== Your task ==
Determine how many lines in the records include "that". Write the number and nothing more.

■ ■ ■ ■ ■ ■ ■

(** The hub put the state [e] of [p] off, or does not keep it. *)
Definition put_off (p : string) (e : Entry) (l : list (Report * Reply)) : Prop :=
  exists rr ack, rr ∈ l /\ ack ∈ reply_acks rr.2 /\ a_path ack = p /\ a_entry ack = e /\ (a_status ack = Deferred \/ a_status ack = Ignored).

Lemma send_all_log root rep parts : forall t h t' h' e,
  send_all (T := treeRoot) (sideTree0 := the_tree) root rep parts t h = (e, t', h') -> e = None -> exists l, log h' = log h ++ l.
Proof.
  induction parts as [|part parts IH]; intros t h t' h' e; cbn [send_all]; [intros [= <- <- <-] _; exists []; by rewrite app_nil_r|].
  destruct (rp_Report _ h) as [[reply|] h1] eqn:Er; [|by intros [= <- <- <-]]. destruct (st_Acked root reply t) as [[e'|] t1]; [by intros [= <- <- <-]|].
  intros Hs He. destruct (IH _ _ _ _ _ Hs He) as [l ->]. rewrite (report_logged _ _ _ _ Er), <- app_assoc. by eexists.
Qed.

Lemma send_all_told rep p parts t h t' h' : tr_closed t = false -> r_epoch rep = tr_epoch t -> in_step p t ->
  send_all (T := treeRoot) (sideTree0 := the_tree) (tc_Name cfg) rep parts t h = (None, t', h') ->
  exists l, log h' = log h ++ l /\ (in_epoch l ->
    in_step p t' /\ forall r, rec_at t' p = Some r -> rc_Sent r = true -> waits p (rc_Entry r) t /\
      forall c, c ∈ concat parts -> c_path c = p -> c_entry c = rc_Entry r -> put_off p (rc_Entry r) l).
Proof.
  revert t h. induction parts as [|part parts IH]; intros t h Hc He Hin; cbn [send_all].
  { intros [= <- <-]. exists []. rewrite app_nil_r. split; [done|]. intros _. split; [done|]. intros r Hr Hs. split; [by exists r|]. by intros c ?%elem_of_nil. }
  destruct (rp_Report _ h) as [[reply|] h1] eqn:Er; [|done]. cbn [st_Acked tree_of]. unfold tree_Acked. rewrite Hc, String.eqb_refl. cbn [negb].
  destruct (Acked reply t) as [[e|] t1] eqn:Ea; [done|]. intros Hs.
  pose proof (report_logged _ _ _ _ Er) as Hlog. pose proof (report_answers _ _ _ _ Er) as Hans. cbn [r_changes] in Hans.
  destruct (decide (reply_epoch reply = r_epoch rep)) as [Eep|Hne].
  2: { destruct (send_all_log _ _ _ _ _ _ _ _ Hs eq_refl) as [l El]. exists ((MkReport (r_root rep) (r_epoch rep) part, reply) :: l).
       split; [by rewrite El, Hlog, <- app_assoc|]. intros [E _]%Forall_cons. done. }
  destruct (Acked_step reply t t1 p Hc ltac:(congruence) Hin Ea) as (H1 & H2 & H3 & H4). destruct (IH t1 h1 H3 ltac:(congruence) H1 Hs) as (l & El & Hl).
  exists ((MkReport (r_root rep) (r_epoch rep) part, reply) :: l). split; [by rewrite El, Hlog, <- app_assoc|].
  intros [_ Hep]%Forall_cons. destruct (Hl Hep) as [Hstep Hrec]. split; [done|]. intros r Hr Hsent. destruct (Hrec r Hr Hsent) as [(r1 & Er1 & Es1 & Ee1) Hput].
  destruct (H4 r1 Er1 Es1) as [Hw Hna]. rewrite Ee1 in *. split; [done|]. intros c [Hcin|Hcin]%elem_of_app Hp Hce.
  - assert ((p, rc_Entry r) ∈ map (fun a => (a_path a, a_entry a)) (reply_acks reply)) as Hain.
    { rewrite Hans. apply list_elem_of_fmap. exists c. by rewrite Hp, Hce. }
    apply list_elem_of_fmap in Hain as (ack & [= Hap Hae] & Hain). exists (MkReport (r_root rep) (r_epoch rep) part, reply), ack. split; [by left|]. split; [done|]. split; [done|]. split; [done|].
    destruct (a_status ack) eqn:Est; [exfalso; apply (Hna ack Hain)|exfalso; apply (Hna ack Hain)|by left|by right]; (split; [done|split; [rewrite <- Hae; exact (in_step_same p _ t Hin Hw)|by auto]]).
  - destruct (Hput c Hcin Hp Hce) as (rr & ack & Hrr & ?). exists rr, ack. split; [by right|done].
Qed.

(** The state [e] is what the folder has at [p]. *)
Definition held_there (f : folder) (p : string) (e : Entry) : Prop :=
  match fo_nodes f !! p with Some n => Live e = true /\ shows e n | None => Live e = false end.

(** The state of [p] in the folder was reported as a change made on [base], and answered. *)
Definition told (f : folder) (p : string) (base : Z) (l : list (Report * Reply)) : Prop :=
  exists rr e ack, rr ∈ l /\ MkChange p base e ∈ r_changes rr.1 /\ held_there f p e /\ ack ∈ reply_acks rr.2 /\ a_path ack = p /\ a_entry ack = e.

Lemma send_all_reports root rep parts : forall t h t' h', send_all (T := treeRoot) (sideTree0 := the_tree) root rep parts t h = (None, t', h') ->
  exists l, log h' = log h ++ l /\ forall c, c ∈ concat parts ->
    exists rr ack, rr ∈ l /\ c ∈ r_changes rr.1 /\ ack ∈ reply_acks rr.2 /\ a_path ack = c_path c /\ a_entry ack = c_entry c.
Proof.
  induction parts as [|part parts IH]; intros t h t' h'; cbn [send_all]; [intros [= <- <-]; exists []; split; [by rewrite app_nil_r|by intros c ?%elem_of_nil]|].
  destruct (rp_Report _ h) as [[reply|] h1] eqn:Er; [|done]. destruct (st_Acked root reply t) as [[e'|] t1]; [done|].
  intros (l & El & Hl)%IH. eexists (_ :: l). split; [by rewrite El, (report_logged _ _ _ _ Er), <- app_assoc|]. intros c [Hc|Hc]%elem_of_app.
  - assert ((c_path c, c_entry c) ∈ map (fun a => (a_path a, a_entry a)) (reply_acks reply)) as Hain
      by (rewrite (report_answers _ _ _ _ Er); apply list_elem_of_fmap; by exists c).
    apply list_elem_of_fmap in Hain as (ack & [= Hap Hae] & Hain). eexists _, ack. split; [by left|]. cbn [fst snd r_changes]. by split_and!.
  - destruct (Hl c Hc) as (rr & ack & ? & ?). exists rr, ack. split; [by right|done].
Qed.

(** C5: a side leaves nothing unsaid: when a full scan of a folder at rest, and the reports
    of what it found, end without an error, then at every synced path whose record was
    not what the folder holds, or that still waited for an answer, the state the folder
    has there was reported to the hub as a change made on the rev the side had, and the
    hub answered it. When the hub stayed the one the side knew, the side's record of
    every synced path is then what the folder holds, and no change of it waits for an
    answer, except where the hub answered that very state with Deferred or Ignored. The
    hub is any reporter that answers every change of a report; the modelled hub is one. *)
Theorem scan_tells_hub ReportSize s s' : (0 < ReportSize)%nat ->
  quiet cfg (scan_env (tr_scans (sd_tree s))) (tr_fs (sd_tree s)) -> (forall p, truthful p (sd_tree s)) ->
  tr_closed (sd_tree s) = false -> tr_there (sd_tree s) = true ->
  SideDriver.scan (sideTree0 := the_tree) ReportSize (tc_Name cfg) [] s = (None, s') ->
  exists l, log (sd_hub s') = log (sd_hub s) ++ l /\
    forall p, reachable cfg (tr_fs (sd_tree s)) p ->
      (~ known p (sd_tree s) \/ unanswered_at p (sd_tree s) -> told (tr_fs (sd_tree s)) p (base_of p (sd_tree s)) l) /\
      (in_epoch l -> in_step p (sd_tree s') /\ forall r, rec_at (sd_tree s') p = Some r -> rc_Sent r = true -> put_off p (rc_Entry r) l).
Proof.
  intros Hn Hq Ht Hc Hth. unfold SideDriver.scan. cbn [st_Scan tree_of].
  destruct (scan_whole cfg C _ (sd_tree s) Hq Ht Hc Hth) as (res & t1 & E & Hfs & Hres). rewrite E. destruct res as [[rep again]|e]; [|done].
  destruct (Scan_ends _ _ _ _ _ _ _ _ E) as (Hep & Hcl & _).
  destruct (send_all _ _ _ _ _) as [[err t'] h'] eqn:Es. intros [= -> <-]. cbn [sd_tree sd_hub].
  destruct (send_all_reports _ _ _ _ _ _ _ Es) as (l & El & Hall). exists l. split; [done|]. intros p Hr. destruct (Hres p Hr) as (Hstep & Hsent & Hun & _).
  rewrite (proj1 (chunks_concat _ _ _ Hn (le_n _))) in Hall. split.
  - intros (r & Hrec & Hs)%Hun. destruct (Hsent r Hrec) as [Hrev Hin]. destruct (Hall _ (Hin Hs)) as (rr & ack & Hrr & Hch & Hack & Hp & He).
    exists rr, (rc_Entry r), ack. rewrite <- Hrev. split_and!; [done|done| |done|done|done].
    unfold held_there. unfold in_step in Hstep. rewrite Hfs in Hstep. destruct (fo_nodes _ !! p) as [n|].
    + destruct Hstep as (r' & Hr' & ? & _ & ?). rewrite Hrec in Hr'. by injection Hr' as <-.
    + by rewrite Hrec in Hstep.
  - intros Hl. destruct (send_all_told rep p _ t1 (sd_hub s) t' h' Hcl Hep Hstep Es) as (l' & El' & Hold). assert (l' = l) as -> by (rewrite El in El'; by apply app_inv_head in El').
    destruct (Hold Hl) as [H1 H2]. split; [done|]. intros r Hr' Hs'. destruct (H2 r Hr' Hs') as [(r1 & Er1 & Es1 & Ee1) Hput].
    apply (Hput (MkChange p (rc_Rev r1) (rc_Entry r1))); [|done|done]. rewrite (proj1 (chunks_concat _ _ _ Hn (le_n _))). by apply Hsent.
Qed.
End told.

■ ■ ■ ■ ■ ■ ■

== Response to the exercise ==
3